2. The temperature/ humidity logs for the surgical suites #1 - #5, were reviewed on 06/28/12. Documentation for the month of June 2012 was reviewed. There was no documentation for temperatures or humidity in the sterilization rooms. The following are the number of times the OR suite humidity levels were recorded above the acceptable parameter of 60% and the temperature levels were recorded below the acceptable parameter of 68 degrees:
OR suite #1 - all 24 humidity recordings were above 60%, 21 of 25 temperature recordings were below 68 F.
OR suite #2 - all 25 humidity recordings were above 60%, all 26 temperature temperature recordings were below 68 F.
OR suite #3 - all 27 humidity recordings were above 60%, all 27 temperature recordings were below 68 F.
OR suite #4 - 21 of 25 humidity recordings were above 60%, 2 of 25 temperature recordings were below 68 F.

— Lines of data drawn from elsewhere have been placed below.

Definition freshStream : LiveStream := {|
  lv_sockets := []; lv_ws := None; lv_closed := false; lv_reconnectDelayMs := WS_RECONNECT_MIN_MS;
  lv_reconnectTimer := None; lv_timers := []; lv_timerCount := 0 |}.

Definition connect (st : LiveStream) : LiveStream :=
  if lv_closed st then st
  else {| lv_sockets := lv_sockets st ++ [{| so_phase := Connecting; so_onClose := true |}];
          lv_ws := Some (length (lv_sockets st)); lv_closed := lv_closed st;
          lv_reconnectDelayMs := lv_reconnectDelayMs st; lv_reconnectTimer := lv_reconnectTimer st;
          lv_timers := lv_timers st; lv_timerCount := lv_timerCount st |}.

Definition scheduleReconnect (st : LiveStream) : LiveStream * list Reported :=
  if lv_closed st then (st, [])
  else ({| lv_sockets := lv_sockets st; lv_ws := lv_ws st; lv_closed := lv_closed st;
           lv_reconnectDelayMs := Z.min (lv_reconnectDelayMs st * 2) WS_RECONNECT_MAX_MS;
           lv_reconnectTimer := Some (lv_timerCount st); lv_timers := lv_timers st ++ [lv_timerCount st];
           lv_timerCount := S (lv_timerCount st) |},
        [R_scheduled (lv_reconnectDelayMs st)]).

(** The sockets, after socket i has moved. *)
Definition setSockets (sockets : list Socket) (st : LiveStream) : LiveStream :=
  {| lv_sockets := sockets; lv_ws := lv_ws st; lv_closed := lv_closed st;
     lv_reconnectDelayMs := lv_reconnectDelayMs st; lv_reconnectTimer := lv_reconnectTimer st;
     lv_timers := lv_timers st; lv_timerCount := lv_timerCount st |}.

Inductive StreamEvent :=
| SocketOpen (i : nat)
| SocketError (i : nat) (message : string)
| SocketClose (i : nat) (code : Z)
| TimerFired (t : nat)
| CloseCalled.

(** [socket.on("open")] *)
Definition onOpen (i : nat) (socket : Socket) (st : LiveStream) : LiveStream * list Reported :=
  ({| lv_sockets := <[i := {| so_phase := Open; so_onClose := so_onClose socket |}]> (lv_sockets st);
      lv_ws := lv_ws st; lv_closed := lv_closed st; lv_reconnectDelayMs := WS_RECONNECT_MIN_MS;
      lv_reconnectTimer := lv_reconnectTimer st; lv_timers := lv_timers st; lv_timerCount := lv_timerCount st |},
   [R_connected]).

(** [socket.on("close")]; a removed listener does nothing. *)
Definition onClose (venueName : string) (i : nat) (socket : Socket) (code : Z) (st : LiveStream) : LiveStream * list Reported :=
  let st := setSockets (<[i := {| so_phase := Shut; so_onClose := so_onClose socket |}]> (lv_sockets st)) st in
  if so_onClose socket then
    let '(st, reports) := scheduleReconnect st in
    (st, R_disconnected (venueName +:+ " ws closed (code=" +:+ showZ code +:+ ")") :: reports)
  else (st, []).

(** The callback of setTimeout. *)
Definition onTimer (t : nat) (st : LiveStream) : LiveStream :=
  connect {| lv_sockets := lv_sockets st; lv_ws := lv_ws st; lv_closed := lv_closed st;
             lv_reconnectDelayMs := lv_reconnectDelayMs st; lv_reconnectTimer := None;
             lv_timers := List.filter (fun u => negb (u =? t)%nat) (lv_timers st); lv_timerCount := lv_timerCount st |}.

(** The subscription's [close()]: a pending timeout is cleared and the close listener of
    [ws] removed; the socket itself shuts later. *)
Definition closeStream (st : LiveStream) : LiveStream :=
  {| lv_sockets :=
       match lv_ws st with
       | Some i => alter (fun s => {| so_phase := so_phase s; so_onClose := false |}) i (lv_sockets st)
       | None => lv_sockets st
       end;
     lv_ws := None; lv_closed := true; lv_reconnectDelayMs := lv_reconnectDelayMs st; lv_reconnectTimer := None;
     lv_timers :=
       match lv_reconnectTimer st with
       | Some t => List.filter (fun u => negb (u =? t)%nat) (lv_timers st)
       | None => lv_timers st
       end;
     lv_timerCount := lv_timerCount st |}.

(** One event; None for one that cannot happen (a socket that is shut emits nothing, a
    timeout that is not pending does not fire). *)
Definition streamStep (venueName : string) (st : LiveStream) (event : StreamEvent) : option (LiveStream * list Reported) :=
  match event with
  | SocketOpen i =>
      match lv_sockets st !! i with
      | Some socket => if bool_decide (so_phase socket = Connecting) then Some (onOpen i socket st) else None
      | None => None
      end
  | SocketError i message =>
      match lv_sockets st !! i with
      | Some socket => if bool_decide (so_phase socket = Shut) then None else Some (st, [R_error message])
      | None => None
      end
  | SocketClose i code =>
      match lv_sockets st !! i with
      | Some socket => if bool_decide (so_phase socket = Shut) then None else Some (onClose venueName i socket code st)
      | None => None
      end
  | TimerFired t => if bool_decide (t ∈ lv_timers st) then Some (onTimer t st, []) else None
  | CloseCalled => Some (closeStream st, [])
  end.
(* ===== verification/Binance.v ===== *)
(** * Binance: the secondary venue

    services/ingestion/src/connectors/binance.ts: what an answer of the REST API is, the
    windows of candles, funding rates, open interest, long/short ratios and the order book
    it is read into, and the payloads of the combined stream.  The dates of a request are
    valid. *)

From stdpp Require Import gmap.
From S2P Require Import Prelude JsNumber JsText JsDecimal Json Effects Served MarketState Quality Ingestion Backfill Connector.

Local Open Scope string_scope.
Local Open Scope list_scope.
Local Open Scope eff_scope.

Module Binance.

(** ** Constants *)

Definition EXCHANGE : string := "BINANCE".
Definition REST_BASE : string := "https://fapi.binance.com".
Definition WS_BASE : string := "wss://fstream.binance.com/stream".
Definition RATE_LIMIT_INTERVAL_MS : Z := 120.
Definition MAX_BARS_PER_REQUEST : Z := 1500.
Definition FUNDING_PAGE : Z := 1000.
Definition FUNDING_INTERVAL_MS : Z := 28800000.
Definition FLOW_HIST_LIMIT : Z := 500.
Definition DEPTH_LIMIT : Z := 100.
Definition FLOW_PERIOD : string := "1h".

Definition PERP_SYMBOLS (symbol : string) : option string :=
  if bool_decide (symbol = "BTC-PERP") then Some "BTCUSDT"
  else if bool_decide (symbol = "ETH-PERP") then Some "ETHUSDT" else None.

Definition INTERVAL_MAP (t : Timeframe) : string :=
  match t with M1 => "1m" | M5 => "5m" | M15 => "15m" | H1 => "1h" | H4 => "4h" | D1 => "1d" end.

Definition LSR_ENDPOINTS : list (string * string) :=
  [("GLOBAL_ACCOUNTS", "/futures/data/globalLongShortAccountRatio");
   ("TOP_TRADER_ACCOUNTS", "/futures/data/topLongShortAccountRatio");
   ("TOP_TRADER_POSITIONS", "/futures/data/topLongShortPositionRatio")].
(* ===== verification/Deribit.v ===== *)
(** * Deribit: the primary venue

    services/ingestion/src/connectors/deribit.ts: the JSON-RPC envelope, windows of candles
    and funding rates, the open interest snapshot, option instruments and their Black-76
    greeks, the option chain with its term structure, the order book, and the messages of
    the stream.  The dates of a request are valid.  Math.log, Math.exp and Math.sqrt, which
    the language leaves to the implementation, and the parsing of a date text are
    parameters.  The column of bar times in the chart data is an array, a string or absent. *)

From stdpp Require Import gmap.
From S2P Require Import Prelude JsNumber JsText JsDecimal Json Effects Served MarketState Quality Ingestion Backfill.
From S2P Require Import Connector Binance.

Local Open Scope string_scope.
Local Open Scope list_scope.
Local Open Scope eff_scope.

Module Deribit.

(** ** Constants *)

Definition EXCHANGE : string := "DERIBIT".
Definition REST_BASE : string := "https://www.deribit.com/api/v2".
Definition RATE_LIMIT_INTERVAL_MS : Z := 100.
Definition MAX_BARS_PER_REQUEST : Z := 5000.
Definition FUNDING_WINDOW_MS : Z := 2592000000.
Definition FUNDING_INTERVAL_MS : Z := 28800000.
Definition DAY_MS : number := nint 86400000.
Definition YEAR_MS : number := nint 31536000000.
Definition OI_SNAPSHOT_GRID_MS : number := nint 3600000.
Definition WS_HEARTBEAT_INTERVAL_S : Z := 30.
Definition EXPIRY_HOUR_UTC : Z := 8.

Definition PERP_INSTRUMENTS (symbol : string) : option string :=
  if bool_decide (symbol = "BTC-PERP") then Some "BTC-PERPETUAL"
  else if bool_decide (symbol = "ETH-PERP") then Some "ETH-PERPETUAL" else None.

Definition OPTION_UNDERLYINGS : list string := ["BTC"; "ETH"].

Definition RESOLUTION_MAP (t : Timeframe) : string :=
  match t with M1 => "1" | M5 => "5" | M15 => "15" | H1 => "60" | H4 => "240" | D1 => "1D" end.

(** The month of a name, from 0. *)
Definition MONTHS : list (string * Z) :=
  [("JAN", 0); ("FEB", 1); ("MAR", 2); ("APR", 3); ("MAY", 4); ("JUN", 5);
   ("JUL", 6); ("AUG", 7); ("SEP", 8); ("OCT", 9); ("NOV", 10); ("DEC", 11)]%Z.

(** [this.capabilities] *)
Definition capabilities : ConnectorCapabilities := {|
  cp_candles := true; cp_funding := true; cp_openInterest := true; cp_longShortRatio := false;
  cp_optionChain := true; cp_liquidity := true |}.

(** ** Values *)

Definition apiError (message endpoint : string) (httpStatus : option Z) (rpcCode : Json) : ApiError :=
  VenueApiError message endpoint httpStatus rpcCode.
(** One pass of the loop: at most two waits, then one request. *)
Lemma attempts_pass path url n attempt lastErr (s : Traced) : exists lst w a w',
  ho_get http url w = (a, w')
  /\ attempts (recorded http) venue path url (S n) attempt lastErr s
     = match rv_read venue path a with
       | Value v => (inr v, (lst, (w', snd (snd s) ++ [(url, a)])))
       | Fatal err => (inl err, (lst, (w', snd (snd s) ++ [(url, a)])))
       | Transient err => attempts (recorded http) venue path url n (S attempt) (Some err) (lst, (w', snd (snd s) ++ [(url, a)]))
       end
  /\ forall clock, ClockLaws clock -> (0 <= rv_interval venue)%Z ->
       (clock (fst (snd s)) <= clock w /\ fst s + rv_interval venue <= lst <= clock w)%Z.
Proof.
  assert (exists w1, when (0 <? attempt)%nat (sleep (recorded http) (RETRY_BASE_DELAY_MS * 2 ^ (Z.of_nat attempt - 1))) s
      = (inr tt, (fst s, (w1, snd (snd s)))) /\ forall clock, ClockLaws clock -> (clock (fst (snd s)) <= clock w1)%Z) as (w1 & E1 & C1).
  { destruct s as [lst [w tr]]. destruct attempt as [|k]; simpl; eexists; (split; [done|]); intros clock HC; [done|].
    pose proof (clock_sleep (RETRY_BASE_DELAY_MS * 2 ^ (Z.of_nat (S k) - 1)) w) as H.
    pose proof (Z.pow_nonneg 2 (Z.of_nat (S k) - 1) ltac:(lia)). unfold RETRY_BASE_DELAY_MS in *. simpl in *. lia. }
  destruct (throttle_run (fst s, (w1, snd (snd s)))) as (w2 & E2 & C2). cbn [fst snd] in *.
  destruct (ho_get http url w2) as [a w3] eqn:E3.
  eexists _, w2, a, w3. split; [done|]. split.
  - cbn [attempts]. unfold bind at 1. rewrite E1. unfold bind at 1. rewrite E2.
    unfold bind at 1, onWorld at 1, total. cbn [fst snd recorded ho_get]. rewrite E3. cbn [fst snd]. by destruct (rv_read venue path a).
  - intros clock HC Hi. specialize (C1 clock HC). specialize (C2 clock HC Hi). lia.
Qed.

(** The requests of the loop, and how it ends. *)
Lemma attempts_settle path url n attempt lastErr (s : Traced) :
  n <> O -> exists answers,
    snd (snd (snd (attempts (recorded http) venue path url n attempt lastErr s))) = snd (snd s) ++ List.map (pair url) answers
    /\ settles venue path n answers (fst (attempts (recorded http) venue path url n attempt lastErr s)).
Proof.
  revert attempt lastErr s. induction n as [|n IH]; intros attempt lastErr s Hn; [done|].
  destruct (attempts_pass path url n attempt lastErr s) as (lst & w & a & w' & _ & -> & _).
  destruct (rv_read venue path a) as [v|err|err] eqn:Er; [exists [a]; simpl; by rewrite Er..|].
  destruct n as [|n]; [exists [a]; simpl; by rewrite Er|].
  destruct (IH (S attempt) (Some err) (lst, (w', snd (snd s) ++ [(url, a)])) ltac:(lia)) as (answers & Et & Hs).
  exists (a :: answers). split; [rewrite Et; cbn [fst snd]; by rewrite <- app_assoc|]. cbn [settles]. by rewrite Er.
Qed.

(** Time passes, and every request waits for a slot of its own. *)
Definition Paced (clock : W -> Z) (s s' : Traced) : Prop :=
  let n := (length (snd (snd s')) - length (snd (snd s)))%nat in
  (length (snd (snd s)) <= length (snd (snd s')))%nat
  /\ (clock (fst (snd s)) <= clock (fst (snd s')))%Z
  /\ (fst s + rv_interval venue * Z.of_nat n <= fst s')%Z
  /\ (fst s' = fst s \/ fst s' <= clock (fst (snd s')))%Z.

#[export] Instance Paced_refl clock : Reflexive (Paced clock).
Proof. intros s. unfold Paced. rewrite Nat.sub_diag. split_and!; try lia. Qed.

#[export] Instance Paced_trans clock : Transitive (Paced clock).
Proof.
  intros [l1 [w1 t1]] [l2 [w2 t2]] [l3 [w3 t3]]. unfold Paced. cbn [fst snd].
  intros (L1 & C1 & I1 & F1) (L2 & C2 & I2 & F2). split_and!; [lia|lia| |lia].
  replace (length t3 - length t1)%nat with (length t2 - length t1 + (length t3 - length t2))%nat by lia.
  rewrite Nat2Z.inj_add. lia.
Qed.

Lemma attempts_paced clock path url n attempt lastErr :
  ClockLaws clock -> (0 <= rv_interval venue)%Z ->
  Respects (Paced clock) (attempts (recorded http) venue path url n attempt lastErr).
Proof.
  intros HC Hi. revert attempt lastErr. induction n as [|n IH]; intros attempt lastErr s; [apply Paced_refl|].
  destruct (attempts_pass path url n attempt lastErr s) as (lst & w & a & w' & Eg & -> & Hp).
  specialize (Hp clock HC Hi). pose proof (clock_get url w) as Hg. rewrite Eg in Hg. simpl in Hg.
  assert (Paced clock s (lst, (w', snd (snd s) ++ [(url, a)]))) as H1.
  { unfold Paced. cbn [fst snd]. rewrite length_app. simpl.
    replace (length (snd (snd s)) + 1 - length (snd (snd s)))%nat with 1%nat by lia. split_and!; lia. }
  destruct (rv_read venue path a) as [v|err|err]; [exact H1..|]. etransitivity; [exact H1|apply IH].
Qed.

#[export] Instance now_paced clock : ClockLaws clock -> Respects (Paced clock) (now (recorded http)).
Proof.
  intros HC [l [w t]]. unfold now, onWorld, total, Paced. cbn [fst snd recorded ho_now].
  pose proof (clock_now w). destruct (ho_now http w) as [z w']. cbn [fst snd] in *. rewrite Nat.sub_diag. split_and!; lia.
Qed.
End requests.

#[export] Instance lift_respects {W A} (R : Z * W -> Z * W -> Prop) `{!Reflexive R} (r : ApiError + A) : Respects R (lift (W := W) r).
Proof. destruct r; intros s; exact (reflexivity s). Qed.

#[export] Instance readPages_respects {W A} (R : Z * W -> Z * W -> Prop) `{!Reflexive R, !Transitive R} (page : Z -> A -> CM (W := W) A) cs out :
  (forall c a, Respects R (page c a)) -> Respects R (readPages page cs out).
Proof. intros H. revert out. induction cs as [|c cs IH]; intros out; simpl; apply _. Qed.

(** ** Windows *)

(** The pages of a window, with an invariant at each cursor. *)
Lemma readPages_inv {W A} (page : Z -> A -> CM (W := W) A) (I : Z -> A -> Prop) (E : ApiError -> Prop) step to fuel cursor out s :
  (0 < step -> to < cursor + step * Z.of_nat fuel)%Z -> (0 < step)%Z -> I cursor out ->
  (forall c a s, c ∈ cursorLoop fuel step to cursor -> I c a ->
     wp (page c a) (fun r _ => match r with inr b => I (c + step)%Z b | inl e => E e end) s) ->
  wp (readPages page (cursorLoop fuel step to cursor) out)
    (fun r _ => match r with inr b => exists c, (to < c)%Z /\ I c b | inl e => E e end) s.
Proof.
  intros Hf Hs. revert cursor out s Hf. induction fuel as [|fuel IH]; intros cursor out s Hf HI Hp; simpl.
  { apply wp_ret. exists cursor. split; [|done]. specialize (Hf Hs). lia. }
  simpl in Hp. destruct (Z.leb_spec cursor to) as [Hc|Hc]; [|apply wp_ret; by exists cursor].
  apply wp_bind. eapply wp_mono; [apply Hp; [left|done]|]. intros [e|b] s' H; [done|].
  apply IH; [intros _; specialize (Hf Hs); lia|done|]. intros c a s1 Hin. apply Hp. by right.
Qed.

Lemma cursors_fuel from to step : (0 < step)%Z -> (to < from + step * Z.of_nat (Z.to_nat ((to - from) / step + 1)))%Z.
Proof.
  intros Hs. pose proof (Z.div_mod (to - from) step ltac:(lia)). pose proof (Z.mod_pos_bound (to - from) step Hs).
  destruct (Z.le_gt_cases 0 ((to - from) / step + 1)); [rewrite Z2Nat.id by done; nia|].
  assert ((to - from) / step < -1)%Z by lia. replace (Z.to_nat _) with 0%nat by lia. nia.
Qed.

(** Cursors start pages: they lie in the window, whole steps from its start. *)
Lemma cursorLoop_elem fuel step to cursor c :
  (0 < step)%Z -> c ∈ cursorLoop fuel step to cursor -> (cursor <= c <= to)%Z /\ (step | c - cursor)%Z.
Proof.
  intros Hs. revert cursor. induction fuel as [|fuel IH]; intros cursor; simpl; [by intros ?%not_elem_of_nil|].
  destruct (Z.leb_spec cursor to); [|by intros ?%not_elem_of_nil]. intros [->|H1]%elem_of_cons.
  - split; [lia|]. rewrite Z.sub_diag. apply Z.divide_0_r.
  - destruct (IH _ H1) as [? [q Hq]]. split; [lia|]. exists (q + 1)%Z. lia.
Qed.

(** ** Records by time *)

Section entries.
Context {R K V : Type} (same : K -> K -> bool) (read : R -> ApiError + option (K * V)).

Lemma setEntry_new (k : K) (v : V) l : Forall (fun e => same (fst e) k = false) l -> setEntry same k v l = l ++ [(k, v)].
Proof. induction 1 as [|[k' w] l H _ IH]; simpl in *; [done|]. by rewrite H, IH. Qed.

(** Records under keys of their own are added in order. *)
Lemma readRecords_new rows kvs out :
  Forall2 (fun r kv => read r = inr (Some kv)) rows kvs ->
  ForallOrdPairs (fun a b => same (fst a) (fst b) = false) (out ++ kvs) ->
  readRecords same read rows out = inr (out ++ kvs).
Proof.
  intros H. revert out. induction H as [|r [k v] rows kvs Hr _ IH]; intros out Hn; simpl; [by rewrite app_nil_r|].
  rewrite Hr. rewrite setEntry_new.
  - rewrite IH; by rewrite <- app_assoc.
  - clear IH Hr. induction out as [|e out IHo]; [constructor|]. simpl in Hn. inversion Hn as [|? ? He Ho]; subst.
    constructor; [|by apply IHo]. rewrite Forall_app, Forall_cons in He. tauto.
Qed.
End entries.

(** Times as Numbers. *)
Definition timeRange (t : Z) : Prop := (0 <= t <= MAX_TIME_VALUE)%Z.

Lemma nint_time t : timeRange t -> isFinite (nint t) = true /\ sv (nint t) = (2 ^ 1074 * t)%Z.
Proof. intros Ht. apply nint_sv. unfold timeRange, MAX_TIME_VALUE in Ht. change (2 ^ 53)%Z with 9007199254740992%Z. lia. Qed.

Lemma scale_pos : (0 < 2 ^ 1074)%Z.
Proof. by apply pow2_pos. Qed.

Lemma dateOf_nint t : timeRange t -> dateOf (nint t) = t.
Proof.
  intros Ht. destruct (nint_time t Ht) as [Hf Hs]. unfold dateOf. rewrite Hf, Hs. pose proof scale_pos.
  rewrite Z.mul_comm, Z.quot_mul by lia. unfold timeRange in Ht. by rewrite (proj2 (Z.leb_le _ _)) by lia.
Qed.

Lemma nlt_times a b : timeRange a -> timeRange b -> nlt (nint a) (nint b) = (a <? b)%Z.
Proof.
  intros Ha Hb. destruct (nint_time a Ha) as [Fa Sa], (nint_time b Hb) as [Fb Sb]. rewrite nlt_sv by done.
  rewrite Sa, Sb. pose proof scale_pos. apply eq_true_iff_eq. rewrite !Z.ltb_lt. nia.
Qed.

Lemma neq_times a b : timeRange a -> timeRange b -> neq (nint a) (nint b) = (a =? b)%Z.
Proof.
  intros Ha Hb. destruct (nint_time a Ha) as [Fa Sa], (nint_time b Hb) as [Fb Sb]. rewrite neq_sv by done.
  rewrite Sa, Sb. pose proof scale_pos. apply eq_true_iff_eq. rewrite !Z.eqb_eq. nia.
Qed.

Lemma outside_times from to t : timeRange from -> timeRange to -> timeRange t ->
  outside from to (nint t) = negb ((from <=? t) && (t <=? to))%Z.
Proof. intros. unfold outside, ngt. rewrite !nlt_times by done. apply eq_true_iff_eq. rewrite orb_true_iff, negb_true_iff, andb_false_iff. lia. Qed.

(** Strictly increasing times are sorted as they are. *)
Lemma sortBy_id {A} (compare : A -> A -> comparison) l :
  StronglySorted (fun a b => compare a b <> Gt) l -> sortBy compare l = l.
Proof.
  induction 1 as [|a l Hs IH Ha]; [done|]. simpl. change (foldr (insertBy compare) [] l) with (sortBy compare l). rewrite IH.
  destruct l as [|b l]; [done|]. simpl. apply Forall_inv in Ha. by destruct (compare a b).
Qed.

Lemma sortedValues_id {V} (tsOf : V -> Z) l : StronglySorted Z.lt (List.map tsOf l) -> sortedValues tsOf l = l.
Proof.
  intros H. apply sortBy_id. induction l as [|a l IH]; [constructor|]. inversion H as [|? ? Hs Ha]; subst. constructor; [by apply IH|].
  rewrite Forall_map in Ha. eapply Forall_impl; [exact Ha|]. simpl. intros b Hb. unfold byDate. case_match; [done|].
  by rewrite (proj2 (Z.compare_lt_iff _ _) Hb).
Qed.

OR suite #5 - 1 of 26 humidity recordings were above 60%, all 26 temperature recordings were below 68 F.

3. During an interview with the Plant Operations Manager, conducted on 06/28/12 at 10:00 am, the above findings were confirmed. The Plant Operations Manager indicated the sterilization room was never monitored for temperature or humidity. It was indicated by the Plant Operations Manager that the thermometer sensors were inaccurate/incorrect and that nothing had been initiated to resolve the problem.